First you should check sites-example.yaml inside the config folder, rename it to sites.yaml and adapt or extend to your needs. For more info around this check the Configuration file section

Once you have done that, you can run Triki over your desired list of sites by running:

./triki.py

Output

After the script has been run there will be a data folder that contains a folder for each unique site. Inside that folder with each date where Triki has been executed (we do this to be able to track changes over time for a given list of sites).

Inside each iteration (date folder) you will find:

  • The screenshots that you have configured to be done by selenium
  • a csv file for each flow_type executed over a site with the list of cookies that have been stored on the browser. (first and third party)
  • a csv file with some statistics over the cookies that have been found: such as average expiration time, total number of cookies, number of sessión cookies, etc.

Configuration file

We provide config\sites-example.yaml as an example configuration file in order to jump start the use of Triki for your own purposes regarding cookie analysis.

Triki's capabilities are heavily based on those of the selenium project for browser automation.

Triki exposes the majority of those functionalities needed to analyze the cookies setup by different sites.

The posible interaction with the page can be divided as follows:

Locate WebElements

Selenium can use ids, classes or xpaths to locate elements and then perform some action on them (click, etc). You'll need to respect the selection options that selenium offers like: "tag name", "class name", "id", etc.

For example using the id to locate the element:

- {
    element: { by: "id", value: "didomi-notice-learn-more-button" },
    action: "click",
  }

We have adapted the syntax the selenium provides accepting either a single or multiple elements, if multiple elements are given we use the text of the element to determine which one we should perform the action in. For example:

- {
    element:
      {
        by: "class name",
        value: "didomi-components-button",
        multiple: True,
        match: "Configurar",
      },
    action: "click",
  }

Click events

Selenium can perform clicks in order to automate user behavior on the browser. The default option is performing a mouse click event on a given element. For example:

- {
    element:
      { by: "tag name", value: "button", multiple: True, match: "Configurar" },
    action: "click",
  }

But in some cases javascriptis needed to make that action in some pages, in that case we need to reflect that in the configuration file, for example:

- {
    element: { by: "id", value: "gdprcookieDeny_publicidad", javascript: True },
    action: "click",
  }

Keyboard events

Selenium is able to simulate user input to fill in input fields such as in a login form. In our configuration file you can use this functionality like this:

- { element: { by: "name", value: "q" }, action: "keys", value: "tegra" }

### Submit forms

If you perform a submit on an element within a form, WebDriver will walk up the DOM until it finds the enclosing form and then calls submit on that.

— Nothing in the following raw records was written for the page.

(* ===== verification/CredMgmtProofs.v ===== *)
(** * What authenticatorCredentialManagement guarantees

    Frames for the handler, who may change a credential, what an enumeration
    returns and when it may be continued. *)

From Stdlib Require Import Sorted.
From stdpp Require Import gmap.
From S2P Require Import Prelude Constants Alg Crypto ConcreteCrypto Cbor ConcreteCbor.
From S2P Require Import Records Request PinRetry Token Presence Store StoreProofs CredentialKey.
From S2P Require Import Engine EngineProofs Frames ClientPin ClientPinProofs Scenario CredMgmt.

Section Authority.

Context {S : Type} `{Crypto} `{KeyCrypto} `{Ciborium} `{CredentialStore S} `{!CredentialSetLaws S}.

#[local] Abbreviation App := (CtapApp S).

Lemma calmly_cm f : calmly (modify_cm f).
Proof. intros a. split; [done|]. reflexivity. Qed.

#[local] Hint Resolve calmly_cm : calms.

Lemma calmly_managed id : calmly (managed_credential (S := S) id).
Proof. unfold managed_credential. repeat calm_step. Qed.

Lemma calmly_ensure sub params : calmly (ensure_pin_token_permission_for_cm (S := S) sub params).
Proof.
  unfold ensure_pin_token_permission_for_cm. repeat (apply calmly_managed || calm_step).
Qed.

Lemma calmly_authorize family sub params p : calmly (cm_authorize (S := S) family sub params p).
Proof. unfold cm_authorize. repeat (apply calmly_ensure || calm_step). Qed.

Lemma calmly_grant family sub params p m sig :
  calmly (cm_grant (S := S) family sub params p m sig).
Proof. unfold cm_grant. repeat (apply calmly_authorize || calm_step). Qed.
(* ===== verification/SealedId.v ===== *)
(** * Credentials sealed into their IDs ([ctap/credential_id.rs])

    A non-discoverable credential whose key fits is sealed by the store into
    its own ID, bound to the hash of its RP ID; looking an ID up opens it or
    finds the stored record, and only for the RP it belongs to. *)

From Stdlib Require Import Strings.String.
From S2P Require Import Prelude Constants Alg Crypto ConcreteCrypto Cbor Records.
From S2P Require Import PinRetry Token Presence Store StoreProofs CredentialKey Engine ConcreteCbor.
From S2P Require Import EngineProofs ClientPin Scenario.

(** ** Field updates of a record *)

Definition set_cred_randoms (r : CredentialRecord) (with_uv without_uv : bytes)
    : CredentialRecord := {|
  cr_credential_id := cr_credential_id r; cr_rp_id := cr_rp_id r;
  cr_user_id := cr_user_id r; cr_user_name := cr_user_name r;
  cr_user_display_name := cr_user_display_name r; cr_alg := cr_alg r;
  cr_private_key := cr_private_key r;
  cr_cred_random_with_uv := with_uv; cr_cred_random_without_uv := without_uv;
  cr_cred_blob := cr_cred_blob r; cr_large_blob_key := cr_large_blob_key r;
  cr_third_party_payment := cr_third_party_payment r;
  cr_cred_protect := cr_cred_protect r; cr_sign_count := cr_sign_count r;
  cr_created_at := cr_created_at r |}.

Definition set_rp_id (r : CredentialRecord) (v : bytes) : CredentialRecord := {|
  cr_credential_id := cr_credential_id r; cr_rp_id := v;
  cr_user_id := cr_user_id r; cr_user_name := cr_user_name r;
  cr_user_display_name := cr_user_display_name r; cr_alg := cr_alg r;
  cr_private_key := cr_private_key r;
  cr_cred_random_with_uv := cr_cred_random_with_uv r;
  cr_cred_random_without_uv := cr_cred_random_without_uv r;
  cr_cred_blob := cr_cred_blob r; cr_large_blob_key := cr_large_blob_key r;
  cr_third_party_payment := cr_third_party_payment r;
  cr_cred_protect := cr_cred_protect r; cr_sign_count := cr_sign_count r;
  cr_created_at := cr_created_at r |}.

(** ** The sealed form *)

Definition SEALED_ID_CONTEXT : bytes := Eval cbv in ascii_bytes "pqkey/v2/sealed-credential-id".

Definition INFO_WITH_UV : bytes :=
  Eval cbv in ascii_bytes "pqkey/v2/sealed-credential/cred-random-with-uv".

Definition INFO_WITHOUT_UV : bytes :=
  Eval cbv in ascii_bytes "pqkey/v2/sealed-credential/cred-random-without-uv".

Definition sealed_associated_data (rp_id_hash : bytes) : bytes := SEALED_ID_CONTEXT ++ rp_id_hash.

(** [i8::try_from] and [as i8]. *)
Definition i8_try_from (v : Z) : option Z := if (-128 <=? v) && (v <=? 127) then Some v else None.

Definition as_i8 (b : Z) : Z := if b <? 128 then b else b - 256.

Section SealedId.

Context {S : Type} `{Crypto} `{CredentialStore S}.

#[local] Abbreviation App := (CtapApp S).

(** HMAC takes keys of any length, so the derivation cannot fail. *)
Definition derive_sealed_cred_randoms (r : CredentialRecord) (seed : bytes) : CredentialRecord :=
  set_cred_randoms r (hkdf_sha256 seed INFO_WITH_UV) (hkdf_sha256 seed INFO_WITHOUT_UV).

(** The record a sealed plaintext describes, before its CredRandom values. *)
Definition sealed_record (credential_id rp_id : bytes) (alg : CoseAlg) (key : PrivateKeyMaterial)
    (cred_protect : Z) : CredentialRecord := {|
  cr_credential_id := credential_id; cr_rp_id := rp_id; cr_user_id := [];
  cr_user_name := None; cr_user_display_name := None; cr_alg := alg; cr_private_key := key;
  cr_cred_random_with_uv := repeat 0 32; cr_cred_random_without_uv := repeat 0 32;
  cr_cred_blob := None; cr_large_blob_key := None; cr_third_party_payment := false;
  cr_cred_protect := cred_protect; cr_sign_count := 0; cr_created_at := 0 |}.

Definition sealed_credential (credential_id rp_id plaintext : bytes) : option CredentialRecord :=
  match plaintext with
  | alg :: cred_protect :: rest =>
      if negb (length rest =? SEALED_KEY_LENGTH + 32)%nat then None
      else
        let key := take SEALED_KEY_LENGTH rest in
        let seed := drop SEALED_KEY_LENGTH rest in
        match alg_try_from (as_i8 alg) with
        | Err _ => None
        | Ok alg =>
            if negb (is_sealable alg) then None
            else
              match private_key_from_bytes (key_kind alg) key with
              | Err _ => None
              | Ok private_key =>
                  let credential := derive_sealed_cred_randoms
                    (sealed_record credential_id rp_id alg private_key cred_protect) seed in
                  match validate_credential credential with
                  | Ok _ => Some credential
                  | Err _ => None
                  end
              end
        end
  | _ => None
  end.

(** [CtapApp::new_credential_id]. *)
Definition app_new_credential_id (discoverable : bool) : M App bytes Z :=
  let* random := random_array 32 in ret (new_credential_id discoverable random).

(** The record with its derived CredRandom values, and the ID. *)
Definition seal_credential (record : CredentialRecord) (key rp_id_hash : bytes)
    : M App (CredentialRecord * bytes) Z :=
  if cr_third_party_payment record || negb (is_sealable (cr_alg record)) then fail CTAP2_ERR_PROCESSING
  else
    let* alg := lift (ok_or (i8_try_from (identifier (cr_alg record))) CTAP2_ERR_PROCESSING) in
    let* seed := random_array 32 in
    let record := derive_sealed_cred_randoms record seed in
    let plaintext := [alg mod 256; cr_cred_protect record] ++ key ++ seed in
    let* sealed := on_store (st_seal_credential_id plaintext (sealed_associated_data rp_id_hash))
                     store_status in
    if negb (length sealed =? SEALED_ID_LENGTH - 1)%nat then fail CTAP2_ERR_PROCESSING
    else ret (record, SEALED_MARKER :: sealed).

Definition credential_for_hash (credential_id rp_id_hash : bytes)
    : M App (option CredentialRecord) Z :=
  if negb (is_sealed credential_id) then
    let* credential := stored_credential credential_id in
    ret (match credential with
         | Some c => if bytes_eqb (sha256 (cr_rp_id c)) rp_id_hash then Some c else None
         | None => None
         end)
  else
    let* opened := on_store (st_open_credential_id (drop 1 credential_id)
                               (sealed_associated_data rp_id_hash)) store_status in
    ret (match opened with
         | Some plaintext => sealed_credential credential_id [] plaintext
         | None => None
         end).

Definition credential_for_rp (credential_id rp_id : bytes) : M App (option CredentialRecord) Z :=
  let* credential := credential_for_hash credential_id (sha256 rp_id) in
  ret (match credential with
       | Some r =>
           if is_sealed credential_id then Some (set_rp_id r rp_id)
           else if negb (bytes_eqb (cr_rp_id r) rp_id) then None
           else Some r
       | None => None
       end).

(** ** Facts *)

Lemma as_i8_identifier alg : is_sealable alg = true -> as_i8 (identifier alg mod 256) = identifier alg.
Proof. by destruct alg. Qed.

Lemma i8_try_from_identifier alg : is_sealable alg = true -> i8_try_from (identifier alg) = Some (identifier alg).
Proof. by destruct alg. Qed.

(** A sealed ID has the sealed form, and only the CredRandom values of the
    record are set. *)
Lemma seal_credential_form r key h (a b : App) r' id :
  seal_credential r key h a = (b, Ok (r', id)) ->
  is_sealed id = true /\ exists seed, r' = derive_sealed_cred_randoms r seed.
Proof.
  unfold seal_credential. destruct (_ || _); [done|]. intros Hs.
  peel_lift Hs alg Halg. peel Hs a1 seed Hseed. peel Hs a2 sealed Hst.
  destruct (negb (length sealed =? _)%nat) eqn:Hl; [done|]. injection Hs as <- <- <-. bool_hyps.
  apply Nat.eqb_eq in Hl. split; [|by exists seed].
  unfold is_sealed. cbn [length first_byte_is]. by rewrite Hl, Z.eqb_refl.
Qed.

(** What a lookup returns belongs to the RP and carries the ID asked for; a
    stored one is the store's record. *)
Lemma credential_for_rp_some `{!CredentialSetLaws S} id rp (a b : App) c :
  (forall k r, creds (app_store a) !! k = Some r -> cr_credential_id r = k) ->
  credential_for_rp id rp a = (b, Ok (Some c)) ->
  cr_rp_id c = rp /\ cr_credential_id c = id /\
  (is_sealed id = false -> creds (app_store a) !! id = Some c).
Proof.
  intros Hown Hc. unfold credential_for_rp in Hc. peel Hc a1 o Ho. injection Hc as <- Hc.
  destruct o as [r|]; [|done]. unfold credential_for_hash in Ho.
  destruct (is_sealed id) eqn:Hs; cbn [negb] in Ho.
  - injection Hc as <-. peel Ho a2 opened Hop. injection Ho as <- Ho.
    destruct opened as [p|]; [|done]. unfold sealed_credential in Ho.
    repeat case_match; simplify_eq. split_and!; done.
  - destruct (bytes_eqb (cr_rp_id r) rp) eqn:He; [|done]. injection Hc as <-. cbn [negb] in *.
    apply bytes_eqb_spec in He. peel Ho a2 o2 Hst. injection Ho as <- Ho. destruct o2 as [r2|]; [|done].
    destruct (bytes_eqb (sha256 (cr_rp_id r2)) _); [|done]. injection Ho as ->.
    unfold stored_credential in Hst. destruct (st_get id (app_store a)) as [s [v|e]] eqn:Hg;
      apply creds_get in Hg as [_ Hg].
    + injection Hst as <- ->. split_and!; [done|by eapply Hown|by intros _].
    + by destruct e.
Qed.

(** A stored credential of the RP is found. *)
Lemma credential_for_rp_found `{!CredentialSetLaws S} id (a b : App) o c :
  is_sealed id = false -> creds (app_store a) !! id = Some c ->
  credential_for_rp id (cr_rp_id c) a = (b, Ok o) -> o = Some c.
Proof.
  intros Hs Hc. unfold credential_for_rp, credential_for_hash. rewrite Hs. cbn [negb]. intros Hr.
  peel Hr a1 o1 H1. peel H1 a2 o2 Hst. injection H1 as _ <-. injection Hr as _ <-.
  assert (o2 = Some c) as ->.
  { unfold stored_credential in Hst. destruct (st_get id (app_store a)) as [s [v|e]] eqn:Hg;
      apply creds_get in Hg as [_ Hg].
    - injection Hst as _ ->. congruence.
    - destruct e; try done. congruence. }
  rewrite !(proj2 (bytes_eqb_spec _ _) eq_refl). cbn [negb]. done.
Qed.

(** The plaintext of a usable credential describes it. *)
Lemma sealed_credential_describes id rp r seed :
  is_sealed id = true -> length seed = 32%nat ->
  is_sealable (cr_alg r) = true ->
  private_key_kind (cr_private_key r) = key_kind (cr_alg r) -> key_sized (cr_private_key r) ->
  (forall k, cr_private_key r = P256Scalar k -> p256_scalar_valid k = true) ->
  1 <= cr_cred_protect r <= 3 ->
  sealed_credential id rp
    ([identifier (cr_alg r) mod 256; cr_cred_protect r] ++ private_key_bytes (cr_private_key r) ++ seed) =
  Some (derive_sealed_cred_randoms
          (sealed_record id rp (cr_alg r) (cr_private_key r) (cr_cred_protect r)) seed).
Proof.
  intros Hid Hseed Hal Hk Hsz Hp Hcp. simpl.
  assert (Hl : length (private_key_bytes (cr_private_key r)) = 32%nat).
  { destruct (cr_private_key r); simpl in *; try done. by destruct (cr_alg r). }
  rewrite length_app, Hl, Hseed. simpl. rewrite as_i8_identifier, alg_try_from_identifier, Hal by done.
  simpl. rewrite take_app_length', drop_app_length' by done.
  assert (Hfrom : private_key_from_bytes (key_kind (cr_alg r)) (private_key_bytes (cr_private_key r))
                  = Ok (cr_private_key r)).
  { rewrite <- Hk. destruct (cr_private_key r); simpl in *; by rewrite Hsz. }
  rewrite Hfrom. set (c := derive_sealed_cred_randoms _ seed).
  assert (Hv : validate_credential c = Ok tt); [|by rewrite Hv].
  unfold validate_credential, check_credential, c, derive_sealed_cred_randoms, set_cred_randoms, sealed_record.
  cbn [cr_credential_id cr_alg cr_private_key cr_third_party_payment cr_cred_blob cr_large_blob_key cr_cred_protect].
  destruct id as [|x id]; [done|]. cbn [length Nat.eqb]. rewrite Hid, Hal. cbn [negb andb].
  rewrite bool_decide_eq_true_2 by done. cbn [negb].
  assert (Hin : in_range 1 3 (cr_cred_protect r) = true) by (by apply in_range_spec).
  destruct (cr_private_key r) as [k|k|k]; cbn [bind is_some_and is_some andb];
    [rewrite (Hp k eq_refl); cbn [negb bind]; by rewrite Hin|by rewrite Hin|by destruct (cr_alg r)].
Qed.

(** What sealing needs of a credential. *)
Record sealable_record (r : CredentialRecord) : Prop := {
  sr_kind : private_key_kind (cr_private_key r) = key_kind (cr_alg r);
  sr_sized : key_sized (cr_private_key r);
  sr_valid : forall k, cr_private_key r = P256Scalar k -> p256_scalar_valid k = true;
  sr_protect : 1 <= cr_cred_protect r <= 3
}.

(** The credential a sealed ID carries for a relying party. *)
Definition unsealed (r r' : CredentialRecord) (rp id : bytes) : CredentialRecord :=
  set_cred_randoms (sealed_record id rp (cr_alg r) (cr_private_key r) (cr_cred_protect r))
    (cr_cred_random_with_uv r') (cr_cred_random_without_uv r').

(** Until a reset, a sealed ID opens to the credential. *)
Lemma sealed_for_hash `{!SealStoreLaws S} (r r' : CredentialRecord) (h id : bytes)
    (a a' b c : App) calls res :
  sealable_record r ->
  seal_credential r (private_key_bytes (cr_private_key r)) h a = (a', Ok (r', id)) ->
  Forall (fun c => c <> SClear) calls -> app_store b = run_calls calls (app_store a') ->
  credential_for_hash id h b = (c, res) ->
  match res with Ok found => found = Some (unsealed r r' [] id) | Err _ => True end.
Proof.
  intros [Hk Hsz Hp Hcp] Hseal Hcalls Hb Hres.
  pose proof (seal_credential_form _ _ _ _ _ _ _ Hseal) as [Hid _]. unfold seal_credential in Hseal.
  destruct (cr_third_party_payment r || _) eqn:Hg; [done|]. bool_hyps.
  rewrite i8_try_from_identifier in Hseal by done.
  peel_lift Hseal alg Halg. injection Halg as <-. peel Hseal a1 seed Hseed. injection Hseed as <- Hseed.
  peel Hseal a2 sealed Hst. unfold on_store in Hst.
  destruct (st_seal_credential_id _ _ _) as [s [v|e]] eqn:Hs; [|done]. injection Hst as <- <-.
  apply seal_opens in Hs as [Hlen Hopen]. cbn [app] in Hlen.
  destruct (negb (length v =? _)%nat); [done|]. injection Hseal as <- <- <-.
  unfold credential_for_hash in Hres. rewrite Hid in Hres. cbn [negb drop] in Hres.
  unfold mbind_st, on_store in Hres. rewrite Hb in Hres. cbn [app_store with_store] in Hres.
  destruct (st_open_credential_id _ _ _) as [s2 [o|e]] eqn:Ho in Hres; cbv beta iota in Hres;
    [|by injection Hres as _ <-].
  specialize (Hopen calls s2 (Ok o) Hcalls Ho). cbv beta iota in Hopen. subst o.
  cbn [ret] in Hres. rewrite (sealed_credential_describes (SEALED_MARKER :: v) [] r) in Hres; try done.
  - by injection Hres as _ <-.
  - rewrite <- Hseed. apply fill_bytes_length.
Qed.

Lemma sealed_for_rp `{!SealStoreLaws S} (r r' : CredentialRecord) (rp id : bytes)
    (a a' b c : App) calls res :
  sealable_record r ->
  seal_credential r (private_key_bytes (cr_private_key r)) (sha256 rp) a = (a', Ok (r', id)) ->
  Forall (fun c => c <> SClear) calls -> app_store b = run_calls calls (app_store a') ->
  credential_for_rp id rp b = (c, res) ->
  match res with Ok found => found = Some (unsealed r r' rp id) | Err _ => True end.
Proof.
  intros Hr Hseal Hcalls Hb Hres. pose proof (seal_credential_form _ _ _ _ _ _ _ Hseal) as [Hid _].
  unfold credential_for_rp, mbind_st in Hres.
  destruct (credential_for_hash id (sha256 rp) b) as [c' [found|e]] eqn:E; [|by injection Hres as _ <-].
  eapply sealed_for_hash in E; [|done..]. cbv beta iota in E. subst found.
  rewrite Hid in Hres. by injection Hres as _ <-.
Qed.

End SealedId.
(** Steps 15 to 19. *)
Definition mc_finish (e : McEntities) (p : McPlan) (uv_bit : bool) : M App bytes Z :=
  let* want_large_blob_key := lift (large_blob_key_requested p) in
  let* record := mc_create e p want_large_blob_key in
  let* pair := lift (map_err (fun _ => CTAP2_ERR_PROCESSING) (keypair record)) in
  let* entries := mc_extension_entries p record uv_bit in
  let* extensions := lift (encode_extensions entries) in
  let* aaguid := gets app_aaguid in
  let auth_data := attested_auth_data aaguid record (snd pair) true uv_bit extensions in
  let* kinds := attestation_kinds (mp_none_requested p) in
  mc_respond kinds (mc_stored p) record (fst pair) auth_data (mc_client_hash e).

(** Steps 10 to 14. *)
Definition mc_authorized (e : McEntities) (p : McPlan) : M App bool Z :=
  let* uv_bit := authorize_ceremony (mp_protected p) (mp_pin_uv_auth p) PIN_PERMISSION_MC
                   (mc_client_hash e) (mc_rp_id e) in
  let* timeout := gets app_presence_timeout in
  let request := register_request e (mp_rk p) timeout in
  mc_exclude (mp_exclude_list p) (mc_rp_id e) uv_bit (mp_pin_uv_auth p) request ;;*
  mc_user_presence (mp_pin_uv_auth p) request ;;*
  ret uv_bit.

Definition handle_make_credential (payload : bytes) : M App bytes Z :=
  let* map := lift (request_parameters payload) in
  let* e := lift (mc_entities map) in
  read_pin_state_if_unread ;;*
  if is_zero_length (map_get map (int_key 8)) then
    let* status := select_for_pin_uv_auth in fail status
  else
    let* protected := gets (fun a => is_set (ps_pin (app_pin_state a))) in
    let* always_uv := gets (fun a => pp_always_uv (persistent a)) in
    let* p := lift (mc_plan map e protected always_uv) in
    let* uv_bit := mc_authorized e p in
    mc_finish e p uv_bit.

End MakeCredential.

- { element: { by: "name", value: "q" }, action: "submit" }

Navigate between frames

Sometimes cookie banners are available inside an iframe when the site uses a third party to provide that service, in order to be able to interact with a different window or frame you first need to switch to it. For example using and xpath to locate the desired frame:

- {
    element: { by: "xpath", value: "/html/body/div[5]/div/iframe" },
    action: "navigate_frame",
  }

Screenshots

Selenium allows you to take screenshots from the actual page being automated, you can take a screenshot of the whole page or select the screenshot of a given element and all of its children.

Whole site:

- { element: null, action: "screenshot", filename: "site" }

An element, such as the cookie banner:

- {
    element: { by: "class name", value: "cookie-announce" },
    action: "screenshot",
    filename: "banner",
  }

Waits

Selenium provides some utility methods to be able to wait for some elements or events on the page to happen before performing the given action. Sometimes you need to wait for the whole page to load because of delays in asynchronous calls.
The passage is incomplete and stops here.